» **Problem details**
The lines to copy are those with "simpl" in them. Pull each one from the entries below.

» **Provided entries**
- Opening Delimiter -
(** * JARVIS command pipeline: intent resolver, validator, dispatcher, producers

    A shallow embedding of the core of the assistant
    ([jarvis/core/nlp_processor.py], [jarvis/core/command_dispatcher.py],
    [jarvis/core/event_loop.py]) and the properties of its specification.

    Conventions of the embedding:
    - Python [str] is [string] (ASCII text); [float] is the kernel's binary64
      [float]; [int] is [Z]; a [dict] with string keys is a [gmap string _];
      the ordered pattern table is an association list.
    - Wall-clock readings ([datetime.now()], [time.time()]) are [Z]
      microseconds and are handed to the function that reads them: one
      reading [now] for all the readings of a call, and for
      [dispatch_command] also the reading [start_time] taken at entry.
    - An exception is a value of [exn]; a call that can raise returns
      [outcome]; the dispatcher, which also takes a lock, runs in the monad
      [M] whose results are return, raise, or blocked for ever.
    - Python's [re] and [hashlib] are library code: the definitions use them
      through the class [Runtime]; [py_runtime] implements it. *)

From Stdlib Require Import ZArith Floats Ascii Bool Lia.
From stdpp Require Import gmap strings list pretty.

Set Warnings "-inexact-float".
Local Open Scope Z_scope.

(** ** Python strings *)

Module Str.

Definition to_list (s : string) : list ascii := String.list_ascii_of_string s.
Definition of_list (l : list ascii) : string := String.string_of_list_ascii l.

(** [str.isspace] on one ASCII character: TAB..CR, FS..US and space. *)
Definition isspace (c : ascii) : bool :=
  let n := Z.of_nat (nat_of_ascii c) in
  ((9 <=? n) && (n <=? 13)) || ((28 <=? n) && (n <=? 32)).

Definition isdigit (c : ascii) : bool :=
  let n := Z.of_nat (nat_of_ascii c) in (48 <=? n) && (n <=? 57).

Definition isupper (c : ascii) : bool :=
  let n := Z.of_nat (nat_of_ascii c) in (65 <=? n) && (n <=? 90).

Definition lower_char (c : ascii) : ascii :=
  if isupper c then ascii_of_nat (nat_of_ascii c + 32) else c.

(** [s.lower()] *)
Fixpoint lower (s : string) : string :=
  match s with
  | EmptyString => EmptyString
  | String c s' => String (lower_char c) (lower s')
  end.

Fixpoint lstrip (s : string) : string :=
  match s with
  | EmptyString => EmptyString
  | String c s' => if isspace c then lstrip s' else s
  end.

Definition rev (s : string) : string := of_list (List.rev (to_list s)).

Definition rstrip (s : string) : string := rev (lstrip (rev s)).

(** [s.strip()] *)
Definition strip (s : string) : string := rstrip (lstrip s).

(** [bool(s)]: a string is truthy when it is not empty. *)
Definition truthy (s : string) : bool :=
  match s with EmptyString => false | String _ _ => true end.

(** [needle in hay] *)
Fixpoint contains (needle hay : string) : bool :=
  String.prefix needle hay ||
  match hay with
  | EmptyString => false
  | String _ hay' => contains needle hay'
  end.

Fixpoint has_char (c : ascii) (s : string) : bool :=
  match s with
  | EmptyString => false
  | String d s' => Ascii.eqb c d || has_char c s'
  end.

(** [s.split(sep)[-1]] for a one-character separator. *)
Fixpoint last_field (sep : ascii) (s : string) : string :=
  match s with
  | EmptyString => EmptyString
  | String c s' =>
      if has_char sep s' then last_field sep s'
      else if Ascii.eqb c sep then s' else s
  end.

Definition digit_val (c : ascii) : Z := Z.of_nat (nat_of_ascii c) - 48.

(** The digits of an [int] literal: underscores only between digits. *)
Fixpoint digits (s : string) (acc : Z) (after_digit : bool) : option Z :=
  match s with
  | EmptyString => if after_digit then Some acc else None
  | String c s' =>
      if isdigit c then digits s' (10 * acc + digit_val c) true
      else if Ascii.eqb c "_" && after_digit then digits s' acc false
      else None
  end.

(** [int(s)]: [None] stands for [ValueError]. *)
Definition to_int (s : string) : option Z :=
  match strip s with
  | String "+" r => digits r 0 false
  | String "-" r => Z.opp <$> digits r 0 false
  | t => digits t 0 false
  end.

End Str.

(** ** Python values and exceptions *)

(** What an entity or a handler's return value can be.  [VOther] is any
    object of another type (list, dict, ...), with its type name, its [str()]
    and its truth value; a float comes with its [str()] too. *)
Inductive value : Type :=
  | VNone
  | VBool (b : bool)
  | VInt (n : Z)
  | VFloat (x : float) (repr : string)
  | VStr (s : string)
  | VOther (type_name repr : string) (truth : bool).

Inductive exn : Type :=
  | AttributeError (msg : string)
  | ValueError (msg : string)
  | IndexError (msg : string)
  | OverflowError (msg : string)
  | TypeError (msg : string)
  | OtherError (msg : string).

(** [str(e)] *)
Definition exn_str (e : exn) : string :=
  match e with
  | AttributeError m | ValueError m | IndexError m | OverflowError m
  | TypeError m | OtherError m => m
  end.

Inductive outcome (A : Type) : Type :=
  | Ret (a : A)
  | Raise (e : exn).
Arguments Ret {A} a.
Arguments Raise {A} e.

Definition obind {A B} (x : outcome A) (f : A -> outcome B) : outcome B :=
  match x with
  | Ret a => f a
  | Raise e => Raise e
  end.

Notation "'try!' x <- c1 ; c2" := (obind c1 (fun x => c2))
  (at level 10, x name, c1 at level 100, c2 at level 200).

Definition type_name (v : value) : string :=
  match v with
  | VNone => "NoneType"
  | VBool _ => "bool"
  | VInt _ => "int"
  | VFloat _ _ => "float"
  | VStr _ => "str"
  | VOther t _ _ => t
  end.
- Closing Delimiter -
- Opening Delimiter -
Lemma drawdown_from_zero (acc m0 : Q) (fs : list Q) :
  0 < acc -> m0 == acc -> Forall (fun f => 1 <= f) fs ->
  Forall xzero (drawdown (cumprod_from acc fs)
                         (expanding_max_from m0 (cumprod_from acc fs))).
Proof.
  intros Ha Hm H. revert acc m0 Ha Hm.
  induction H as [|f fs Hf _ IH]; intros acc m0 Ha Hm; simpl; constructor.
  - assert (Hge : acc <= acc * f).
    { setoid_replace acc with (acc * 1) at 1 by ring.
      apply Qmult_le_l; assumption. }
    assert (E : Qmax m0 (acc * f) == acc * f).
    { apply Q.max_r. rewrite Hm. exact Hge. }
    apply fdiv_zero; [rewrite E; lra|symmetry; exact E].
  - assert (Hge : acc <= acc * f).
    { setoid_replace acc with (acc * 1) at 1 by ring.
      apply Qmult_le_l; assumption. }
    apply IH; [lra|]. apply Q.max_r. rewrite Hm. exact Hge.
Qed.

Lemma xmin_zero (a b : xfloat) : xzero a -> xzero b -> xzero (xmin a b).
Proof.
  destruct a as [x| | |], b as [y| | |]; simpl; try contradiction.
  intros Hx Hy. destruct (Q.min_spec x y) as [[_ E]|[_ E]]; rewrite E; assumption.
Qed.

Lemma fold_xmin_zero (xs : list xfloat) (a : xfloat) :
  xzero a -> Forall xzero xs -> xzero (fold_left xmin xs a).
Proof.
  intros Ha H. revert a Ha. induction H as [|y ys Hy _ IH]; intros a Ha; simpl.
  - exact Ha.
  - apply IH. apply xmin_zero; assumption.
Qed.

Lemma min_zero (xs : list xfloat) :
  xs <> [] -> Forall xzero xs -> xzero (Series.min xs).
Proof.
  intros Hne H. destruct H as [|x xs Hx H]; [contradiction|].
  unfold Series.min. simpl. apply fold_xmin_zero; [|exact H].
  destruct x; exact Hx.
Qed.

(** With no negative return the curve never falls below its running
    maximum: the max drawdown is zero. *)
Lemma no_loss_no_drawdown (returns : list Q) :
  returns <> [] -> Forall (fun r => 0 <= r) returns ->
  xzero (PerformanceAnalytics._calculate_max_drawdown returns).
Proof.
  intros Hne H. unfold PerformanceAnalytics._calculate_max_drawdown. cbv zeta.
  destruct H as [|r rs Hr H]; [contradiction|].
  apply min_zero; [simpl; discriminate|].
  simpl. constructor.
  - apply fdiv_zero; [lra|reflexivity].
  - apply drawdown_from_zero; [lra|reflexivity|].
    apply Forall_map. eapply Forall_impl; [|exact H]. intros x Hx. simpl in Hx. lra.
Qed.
- Closing Delimiter -
- Opening Delimiter -
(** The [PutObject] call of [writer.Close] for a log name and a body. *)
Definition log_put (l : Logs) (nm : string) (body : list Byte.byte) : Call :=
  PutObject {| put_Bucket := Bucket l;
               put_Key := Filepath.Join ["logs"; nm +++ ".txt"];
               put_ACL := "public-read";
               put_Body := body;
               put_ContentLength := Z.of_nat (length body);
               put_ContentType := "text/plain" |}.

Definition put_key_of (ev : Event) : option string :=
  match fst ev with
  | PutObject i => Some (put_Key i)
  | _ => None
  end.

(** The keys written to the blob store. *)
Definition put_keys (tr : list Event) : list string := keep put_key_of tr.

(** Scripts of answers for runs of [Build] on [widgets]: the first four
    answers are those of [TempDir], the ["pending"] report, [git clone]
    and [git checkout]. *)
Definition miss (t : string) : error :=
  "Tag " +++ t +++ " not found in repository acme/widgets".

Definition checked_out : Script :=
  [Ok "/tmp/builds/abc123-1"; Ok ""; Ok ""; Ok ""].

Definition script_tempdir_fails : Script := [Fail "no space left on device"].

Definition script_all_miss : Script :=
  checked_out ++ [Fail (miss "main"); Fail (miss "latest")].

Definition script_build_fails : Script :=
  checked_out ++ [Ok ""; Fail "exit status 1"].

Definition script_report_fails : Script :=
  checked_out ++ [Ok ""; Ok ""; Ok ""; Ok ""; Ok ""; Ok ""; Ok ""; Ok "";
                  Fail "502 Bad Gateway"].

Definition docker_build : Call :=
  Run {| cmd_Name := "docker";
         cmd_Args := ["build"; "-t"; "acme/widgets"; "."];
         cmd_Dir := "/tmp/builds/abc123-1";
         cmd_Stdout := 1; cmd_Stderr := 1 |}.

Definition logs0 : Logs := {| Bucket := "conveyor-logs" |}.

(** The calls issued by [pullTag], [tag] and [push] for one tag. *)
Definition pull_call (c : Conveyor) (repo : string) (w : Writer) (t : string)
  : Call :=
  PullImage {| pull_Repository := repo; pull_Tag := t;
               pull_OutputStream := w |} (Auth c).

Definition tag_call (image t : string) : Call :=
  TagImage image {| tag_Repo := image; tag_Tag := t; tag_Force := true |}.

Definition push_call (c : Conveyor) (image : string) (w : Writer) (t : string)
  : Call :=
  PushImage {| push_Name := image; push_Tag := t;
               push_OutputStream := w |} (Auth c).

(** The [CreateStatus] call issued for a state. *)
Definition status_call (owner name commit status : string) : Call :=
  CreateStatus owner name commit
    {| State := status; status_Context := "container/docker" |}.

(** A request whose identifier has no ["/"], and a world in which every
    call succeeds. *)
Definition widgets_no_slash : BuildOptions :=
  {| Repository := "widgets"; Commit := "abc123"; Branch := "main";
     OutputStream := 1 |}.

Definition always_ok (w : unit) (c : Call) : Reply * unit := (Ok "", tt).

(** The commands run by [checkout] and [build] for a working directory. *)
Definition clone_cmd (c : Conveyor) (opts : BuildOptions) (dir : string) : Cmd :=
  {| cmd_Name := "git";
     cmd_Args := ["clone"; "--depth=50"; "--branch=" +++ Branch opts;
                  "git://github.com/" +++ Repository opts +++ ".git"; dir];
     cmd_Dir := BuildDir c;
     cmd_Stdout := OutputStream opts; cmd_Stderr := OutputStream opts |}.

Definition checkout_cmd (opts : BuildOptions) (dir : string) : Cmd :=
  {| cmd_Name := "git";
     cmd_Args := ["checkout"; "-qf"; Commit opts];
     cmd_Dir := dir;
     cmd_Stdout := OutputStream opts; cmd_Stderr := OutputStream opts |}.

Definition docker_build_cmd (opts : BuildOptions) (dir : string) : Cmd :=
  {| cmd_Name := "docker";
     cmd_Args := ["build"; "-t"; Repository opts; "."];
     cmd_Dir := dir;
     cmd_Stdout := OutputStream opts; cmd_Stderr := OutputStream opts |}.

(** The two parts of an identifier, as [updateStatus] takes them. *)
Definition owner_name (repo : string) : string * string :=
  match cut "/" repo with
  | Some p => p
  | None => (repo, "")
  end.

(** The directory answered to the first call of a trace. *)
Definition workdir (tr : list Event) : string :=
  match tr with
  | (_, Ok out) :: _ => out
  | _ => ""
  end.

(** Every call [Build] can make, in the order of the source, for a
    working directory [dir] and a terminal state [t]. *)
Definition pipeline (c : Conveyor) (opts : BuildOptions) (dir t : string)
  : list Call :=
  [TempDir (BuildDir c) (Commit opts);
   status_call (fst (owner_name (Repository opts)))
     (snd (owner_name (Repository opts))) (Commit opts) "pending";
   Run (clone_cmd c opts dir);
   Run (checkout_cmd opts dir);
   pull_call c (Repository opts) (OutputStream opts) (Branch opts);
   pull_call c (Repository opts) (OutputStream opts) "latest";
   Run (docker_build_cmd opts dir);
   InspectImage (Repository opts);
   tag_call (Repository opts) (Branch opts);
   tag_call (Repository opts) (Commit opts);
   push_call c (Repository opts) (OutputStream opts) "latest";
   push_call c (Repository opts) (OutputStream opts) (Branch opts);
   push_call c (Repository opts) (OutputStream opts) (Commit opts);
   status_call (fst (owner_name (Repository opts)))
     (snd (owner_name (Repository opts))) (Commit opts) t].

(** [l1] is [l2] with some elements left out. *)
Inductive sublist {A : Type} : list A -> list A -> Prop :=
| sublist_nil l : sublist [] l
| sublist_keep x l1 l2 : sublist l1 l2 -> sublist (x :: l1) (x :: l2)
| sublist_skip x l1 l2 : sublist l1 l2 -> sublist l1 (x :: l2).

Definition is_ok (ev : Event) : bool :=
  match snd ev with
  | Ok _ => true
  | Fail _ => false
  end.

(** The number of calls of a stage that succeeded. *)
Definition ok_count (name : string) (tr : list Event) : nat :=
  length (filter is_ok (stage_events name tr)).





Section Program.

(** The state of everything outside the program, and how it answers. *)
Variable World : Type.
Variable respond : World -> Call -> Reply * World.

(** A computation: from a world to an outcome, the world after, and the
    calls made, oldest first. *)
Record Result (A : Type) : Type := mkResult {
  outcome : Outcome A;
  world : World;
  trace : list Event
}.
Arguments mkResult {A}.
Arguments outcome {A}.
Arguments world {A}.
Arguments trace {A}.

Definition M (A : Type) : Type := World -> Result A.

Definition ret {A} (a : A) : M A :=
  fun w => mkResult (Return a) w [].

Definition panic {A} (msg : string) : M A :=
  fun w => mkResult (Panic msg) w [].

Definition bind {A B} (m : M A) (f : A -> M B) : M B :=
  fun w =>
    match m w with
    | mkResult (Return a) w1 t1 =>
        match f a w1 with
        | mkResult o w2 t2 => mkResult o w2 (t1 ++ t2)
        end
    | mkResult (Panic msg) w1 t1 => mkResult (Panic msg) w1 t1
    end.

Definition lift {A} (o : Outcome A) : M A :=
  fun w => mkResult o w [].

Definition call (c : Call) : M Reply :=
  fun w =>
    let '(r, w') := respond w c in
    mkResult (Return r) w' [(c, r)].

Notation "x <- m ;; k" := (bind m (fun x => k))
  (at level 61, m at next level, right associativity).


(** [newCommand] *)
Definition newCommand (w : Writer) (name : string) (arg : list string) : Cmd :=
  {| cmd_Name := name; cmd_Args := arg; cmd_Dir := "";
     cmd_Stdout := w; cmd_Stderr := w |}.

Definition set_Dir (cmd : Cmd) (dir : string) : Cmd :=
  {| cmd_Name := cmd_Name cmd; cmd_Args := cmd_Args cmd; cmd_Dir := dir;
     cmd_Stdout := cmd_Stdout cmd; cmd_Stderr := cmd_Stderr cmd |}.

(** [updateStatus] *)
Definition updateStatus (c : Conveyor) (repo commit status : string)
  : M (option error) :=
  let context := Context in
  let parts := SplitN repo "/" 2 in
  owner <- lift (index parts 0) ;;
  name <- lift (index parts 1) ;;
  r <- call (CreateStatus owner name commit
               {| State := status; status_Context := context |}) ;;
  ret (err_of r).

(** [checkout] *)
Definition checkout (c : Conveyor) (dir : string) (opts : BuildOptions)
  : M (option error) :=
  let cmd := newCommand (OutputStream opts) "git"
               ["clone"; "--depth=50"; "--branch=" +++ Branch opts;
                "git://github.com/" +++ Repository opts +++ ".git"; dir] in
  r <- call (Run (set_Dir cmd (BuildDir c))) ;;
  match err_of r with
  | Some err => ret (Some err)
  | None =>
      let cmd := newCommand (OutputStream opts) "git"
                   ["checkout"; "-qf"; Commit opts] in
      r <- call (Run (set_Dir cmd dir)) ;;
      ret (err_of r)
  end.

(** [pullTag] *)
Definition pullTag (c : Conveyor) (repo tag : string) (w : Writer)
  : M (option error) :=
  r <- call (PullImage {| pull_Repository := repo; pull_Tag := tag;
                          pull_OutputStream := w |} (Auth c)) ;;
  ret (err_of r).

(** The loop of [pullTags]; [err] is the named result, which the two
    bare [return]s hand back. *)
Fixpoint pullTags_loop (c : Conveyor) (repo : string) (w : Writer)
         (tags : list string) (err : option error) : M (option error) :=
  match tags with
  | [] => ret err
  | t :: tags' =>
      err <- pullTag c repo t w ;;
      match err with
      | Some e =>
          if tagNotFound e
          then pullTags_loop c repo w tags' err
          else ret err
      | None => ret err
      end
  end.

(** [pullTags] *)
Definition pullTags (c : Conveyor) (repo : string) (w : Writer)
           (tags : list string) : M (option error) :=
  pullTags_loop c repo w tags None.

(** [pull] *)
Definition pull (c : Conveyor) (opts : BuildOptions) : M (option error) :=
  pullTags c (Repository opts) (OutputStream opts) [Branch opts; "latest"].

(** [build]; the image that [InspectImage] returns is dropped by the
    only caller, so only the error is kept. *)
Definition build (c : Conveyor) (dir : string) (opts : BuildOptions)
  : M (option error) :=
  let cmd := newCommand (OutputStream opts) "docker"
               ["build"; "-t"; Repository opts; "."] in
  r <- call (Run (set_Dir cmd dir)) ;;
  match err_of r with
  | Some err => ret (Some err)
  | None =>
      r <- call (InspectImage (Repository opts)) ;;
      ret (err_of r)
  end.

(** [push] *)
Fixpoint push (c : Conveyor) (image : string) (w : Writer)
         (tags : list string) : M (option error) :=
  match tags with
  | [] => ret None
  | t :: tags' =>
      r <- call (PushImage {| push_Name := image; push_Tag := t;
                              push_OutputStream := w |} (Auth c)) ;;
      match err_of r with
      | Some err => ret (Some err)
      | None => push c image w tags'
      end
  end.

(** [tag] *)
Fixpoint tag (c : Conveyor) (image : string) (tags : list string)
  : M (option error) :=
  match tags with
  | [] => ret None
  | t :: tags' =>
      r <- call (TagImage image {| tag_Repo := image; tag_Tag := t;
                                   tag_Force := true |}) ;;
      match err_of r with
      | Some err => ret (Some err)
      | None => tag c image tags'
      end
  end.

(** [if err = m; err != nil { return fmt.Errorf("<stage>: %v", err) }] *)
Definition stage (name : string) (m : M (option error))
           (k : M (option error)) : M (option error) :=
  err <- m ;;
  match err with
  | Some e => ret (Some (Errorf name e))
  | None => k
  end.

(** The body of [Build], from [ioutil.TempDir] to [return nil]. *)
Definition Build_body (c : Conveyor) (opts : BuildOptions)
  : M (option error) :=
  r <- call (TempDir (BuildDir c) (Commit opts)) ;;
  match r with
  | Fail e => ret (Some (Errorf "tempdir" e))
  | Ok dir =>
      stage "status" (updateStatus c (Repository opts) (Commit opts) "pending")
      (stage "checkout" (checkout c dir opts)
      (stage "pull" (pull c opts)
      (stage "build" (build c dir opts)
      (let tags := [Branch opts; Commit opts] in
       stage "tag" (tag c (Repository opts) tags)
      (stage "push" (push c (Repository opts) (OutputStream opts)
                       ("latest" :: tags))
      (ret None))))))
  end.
- Closing Delimiter -
» **Result of the exercise**
  induction H as [|f fs Hf _ IH]; intros acc m0 Ha Hm; simpl; constructor.
  destruct a as [x| | |], b as [y| | |]; simpl; try contradiction.
  intros Ha H. revert a Ha. induction H as [|y ys Hy _ IH]; intros a Ha; simpl.
  unfold Series.min. simpl. apply fold_xmin_zero; [|exact H].
  apply min_zero; [simpl; discriminate|].
  simpl. constructor.
    apply Forall_map. eapply Forall_impl; [|exact H]. intros x Hx. simpl in Hx. lra.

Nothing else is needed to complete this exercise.